[Stored data entries]
════════════════

(** A cell of a scalar value holds a carriage return only if the text
    the service sent holds one. *)
Lemma scalar_cell_no_carriage_return (t : string) (v : Value) (tag : TypeTag) :
  fst (infer_type_and_convert t) = Ok (v, tag) ->
  scalar_tag tag = true ->
  contains "013" t = false ->
  contains "013" (csv_cell v) = false.
Proof.
  intros E Hs Ht.
  unfold infer_type_and_convert, infer_body, try_return in E.
  destruct (String.eqb (lower t) "true"); [inversion E; reflexivity |].
  destruct (String.eqb (lower t) "false"); [inversion E; reflexivity |].
  destruct (int_of_str t) as [z | e1] eqn:Ei.
  { inversion E; subst. apply str_of_int_no_carriage_return. }
  rewrite (py_int_raises_ValueError _ _ Ei) in E.
  destruct (float_of_str t) as [f | e2] eqn:Ef.
  { inversion E; subst. discriminate. }
  rewrite (py_float_raises_ValueError _ _ Ef) in E.
  destruct (json_loads (replace "'" "034" t)) as [j | e3].
  { inversion E; subst. discriminate. }
  destruct (isinstance e3 cls_JSONDecodeError); [inversion E; subst; exact Ht |].
  rewrite isinstance_Exception in E. inversion E; subst. exact Ht.
Qed.

(** A carriage return in a string value does not survive the file: the
    import reads it as a line feed. *)
Example carriage_return_read_as_line_feed :
  let value := String "a" (String "013" "b") in
  let dp := mkPoint 1000 value in
  inferred (dp_value dp) = (PStr value, string_tag) /\
  outcome_of (read_rows (R := unit)
                (dict_reader [map csv_cell header;
                              map csv_cell (data_row (Some "id1") "temp" dp)]) [] tt)
  = Returned [("id1", [(1000, ("temp", PStr (String "a" (String "010" "b"))))])].
Proof. cbn zeta. split; reflexivity. Qed.



(* ===================================================================== *)
(** ** Direction of the two actions *)
(* ===================================================================== *)

Section Directions.
Context `{PythonLib} {R : Type}.
Variable client : Client R.

Lemma all_export_devices (P : Event -> Prop) fuel start_ts end_ts names keys limit W :
  (forall l, P (EvLog l)) -> (forall z, P (EvSleep z)) -> (forall r, P (EvWriteRow r)) ->
  (forall n, P (EvGetTenantDevice n)) ->
  (forall id, P (EvGetTimeseriesKeys id)) ->
  (forall id text a b, P (EvGetTimeseries id text a b limit)) ->
  all_events P (export_devices client fuel start_ts end_ts names keys limit W).
Proof.
  intros Hl Hs Hr Hd Hk Hf. revert keys.
  induction names as [| name names IH]; intros keys; cbn [export_devices].
  - apply all_ret.
  - apply all_bind; [apply all_get_device_id; [exact Hl | apply Hd] | intros id].
    apply all_bind; [apply all_emit, Hl | intros _].
    apply all_bind.
    { destruct (py_not keys); [| apply all_ret]. apply all_get_all_keys, Hk. }
    intros text. apply all_bind; [| intros _].
    { apply all_window_loop. intros a b. apply all_export_window; auto. }
    apply all_bind; [apply all_emit, Hl | intros _; apply IH].
Qed.

Lemma all_save_points (P : Event -> Prop) log_interval device_id pts counter :
  (forall l, P (EvLog l)) -> (forall z, P (EvSleep z)) ->
  (forall d ts key v, P (EvSaveTelemetry d ts key v)) ->
  all_events P (save_points client log_interval device_id pts counter).
Proof.
  intros Hl Hs Hw. revert counter.
  induction pts as [| [ts [key value]] pts IH]; intros counter; cbn [save_points].
  - apply all_ret.
  - apply all_bind.
    + apply all_try_except.
      * apply all_bind; [| intros; apply all_ret].
        apply all_retry_from; [exact Hs | apply all_call, Hw].
      * intros _. apply all_bind; [apply all_emit, Hl | intros; apply all_ret].
    + intros [|]; [| apply IH].
      apply all_bind; [| intros _; apply IH].
      destruct (log_interval =? 0); [apply all_raise |].
      destruct (_ =? 0); [apply all_emit, Hl | apply all_ret].
Qed.

(** X15: the two actions keep to their direction.  An export never
    writes to the service and never logs in: it logs, sleeps, resolves
    names, discovers keys, fetches, and opens, writes and closes the one
    file it was given.  An import never reads from the service and
    writes no file: its only calls are the writes of points. *)
Theorem export_reads_import_writes :
  (forall fuel file_name start_ts end_ts device_names keys chunk_limit time_limit st,
      Forall (fun e => export_event file_name e = true)
        (events_of (export_timeseries client fuel file_name start_ts end_ts device_names
                                      keys chunk_limit time_limit st))) /\
  (forall rows log_interval st,
      Forall (fun e => import_event e = true)
        (events_of (import_timeseries client rows log_interval st))).
Proof.
  split.
  - intros fuel file_name start_ts end_ts device_names keys chunk_limit time_limit st.
    unfold export_timeseries, with_open_w. cbn [events_of].
    constructor; [cbn; apply String.eqb_refl |].
    apply Forall_app. split.
    + apply all_bind; [apply all_emit; reflexivity | intros _].
      apply all_export_devices; reflexivity.
    + destruct (outcome_of _); repeat constructor; cbn; apply String.eqb_refl.
  - intros rows log_interval st. unfold import_timeseries.
    apply all_bind.
    + intros s. destruct (read_rows_quiet rows [] s) as [_ Hq].
      revert Hq. apply Forall_impl. intros e He. unfold import_event. now rewrite He.
    + intros td. apply all_for_each. intros [d pts]. cbn [fst snd].
      apply all_bind; [| intros _; apply all_emit; reflexivity].
      apply all_save_points; reflexivity.
Qed.
End Directions.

════════════════

Instructions to follow => Retype each line above, keeping every character.

Exercise solution =>
(** A cell of a scalar value holds a carriage return only if the text
    the service sent holds one. *)
Lemma scalar_cell_no_carriage_return (t : string) (v : Value) (tag : TypeTag) :
  fst (infer_type_and_convert t) = Ok (v, tag) ->
  scalar_tag tag = true ->
  contains "013" t = false ->
  contains "013" (csv_cell v) = false.
Proof.
  intros E Hs Ht.
  unfold infer_type_and_convert, infer_body, try_return in E.
  destruct (String.eqb (lower t) "true"); [inversion E; reflexivity |].
  destruct (String.eqb (lower t) "false"); [inversion E; reflexivity |].
  destruct (int_of_str t) as [z | e1] eqn:Ei.
  { inversion E; subst. apply str_of_int_no_carriage_return. }
  rewrite (py_int_raises_ValueError _ _ Ei) in E.
  destruct (float_of_str t) as [f | e2] eqn:Ef.
  { inversion E; subst. discriminate. }
  rewrite (py_float_raises_ValueError _ _ Ef) in E.
  destruct (json_loads (replace "'" "034" t)) as [j | e3].
  { inversion E; subst. discriminate. }
  destruct (isinstance e3 cls_JSONDecodeError); [inversion E; subst; exact Ht |].
  rewrite isinstance_Exception in E. inversion E; subst. exact Ht.
Qed.

(** A carriage return in a string value does not survive the file: the
    import reads it as a line feed. *)
Example carriage_return_read_as_line_feed :
  let value := String "a" (String "013" "b") in
  let dp := mkPoint 1000 value in
  inferred (dp_value dp) = (PStr value, string_tag) /\
  outcome_of (read_rows (R := unit)
                (dict_reader [map csv_cell header;
                              map csv_cell (data_row (Some "id1") "temp" dp)]) [] tt)
  = Returned [("id1", [(1000, ("temp", PStr (String "a" (String "010" "b"))))])].
Proof. cbn zeta. split; reflexivity. Qed.



(* ===================================================================== *)
(** ** Direction of the two actions *)
(* ===================================================================== *)

Section Directions.
Context `{PythonLib} {R : Type}.
Variable client : Client R.

Lemma all_export_devices (P : Event -> Prop) fuel start_ts end_ts names keys limit W :
  (forall l, P (EvLog l)) -> (forall z, P (EvSleep z)) -> (forall r, P (EvWriteRow r)) ->
  (forall n, P (EvGetTenantDevice n)) ->
  (forall id, P (EvGetTimeseriesKeys id)) ->
  (forall id text a b, P (EvGetTimeseries id text a b limit)) ->
  all_events P (export_devices client fuel start_ts end_ts names keys limit W).
Proof.
  intros Hl Hs Hr Hd Hk Hf. revert keys.
  induction names as [| name names IH]; intros keys; cbn [export_devices].
  - apply all_ret.
  - apply all_bind; [apply all_get_device_id; [exact Hl | apply Hd] | intros id].
    apply all_bind; [apply all_emit, Hl | intros _].
    apply all_bind.
    { destruct (py_not keys); [| apply all_ret]. apply all_get_all_keys, Hk. }
    intros text. apply all_bind; [| intros _].
    { apply all_window_loop. intros a b. apply all_export_window; auto. }
    apply all_bind; [apply all_emit, Hl | intros _; apply IH].
Qed.

Lemma all_save_points (P : Event -> Prop) log_interval device_id pts counter :
  (forall l, P (EvLog l)) -> (forall z, P (EvSleep z)) ->
  (forall d ts key v, P (EvSaveTelemetry d ts key v)) ->
  all_events P (save_points client log_interval device_id pts counter).
Proof.
  intros Hl Hs Hw. revert counter.
  induction pts as [| [ts [key value]] pts IH]; intros counter; cbn [save_points].
  - apply all_ret.
  - apply all_bind.
    + apply all_try_except.
      * apply all_bind; [| intros; apply all_ret].
        apply all_retry_from; [exact Hs | apply all_call, Hw].
      * intros _. apply all_bind; [apply all_emit, Hl | intros; apply all_ret].
    + intros [|]; [| apply IH].
      apply all_bind; [| intros _; apply IH].
      destruct (log_interval =? 0); [apply all_raise |].
      destruct (_ =? 0); [apply all_emit, Hl | apply all_ret].
Qed.

(** X15: the two actions keep to their direction.  An export never
    writes to the service and never logs in: it logs, sleeps, resolves
    names, discovers keys, fetches, and opens, writes and closes the one
    file it was given.  An import never reads from the service and
    writes no file: its only calls are the writes of points. *)
Theorem export_reads_import_writes :
  (forall fuel file_name start_ts end_ts device_names keys chunk_limit time_limit st,
      Forall (fun e => export_event file_name e = true)
        (events_of (export_timeseries client fuel file_name start_ts end_ts device_names
                                      keys chunk_limit time_limit st))) /\
  (forall rows log_interval st,
      Forall (fun e => import_event e = true)
        (events_of (import_timeseries client rows log_interval st))).
Proof.
  split.
  - intros fuel file_name start_ts end_ts device_names keys chunk_limit time_limit st.
    unfold export_timeseries, with_open_w. cbn [events_of].
    constructor; [cbn; apply String.eqb_refl |].
    apply Forall_app. split.
    + apply all_bind; [apply all_emit; reflexivity | intros _].
      apply all_export_devices; reflexivity.
    + destruct (outcome_of _); repeat constructor; cbn; apply String.eqb_refl.
  - intros rows log_interval st. unfold import_timeseries.
    apply all_bind.
    + intros s. destruct (read_rows_quiet rows [] s) as [_ Hq].
      revert Hq. apply Forall_impl. intros e He. unfold import_event. now rewrite He.
    + intros td. apply all_for_each. intros [d pts]. cbn [fst snd].
      apply all_bind; [| intros _; apply all_emit; reflexivity].
      apply all_save_points; reflexivity.
Qed.
End Directions.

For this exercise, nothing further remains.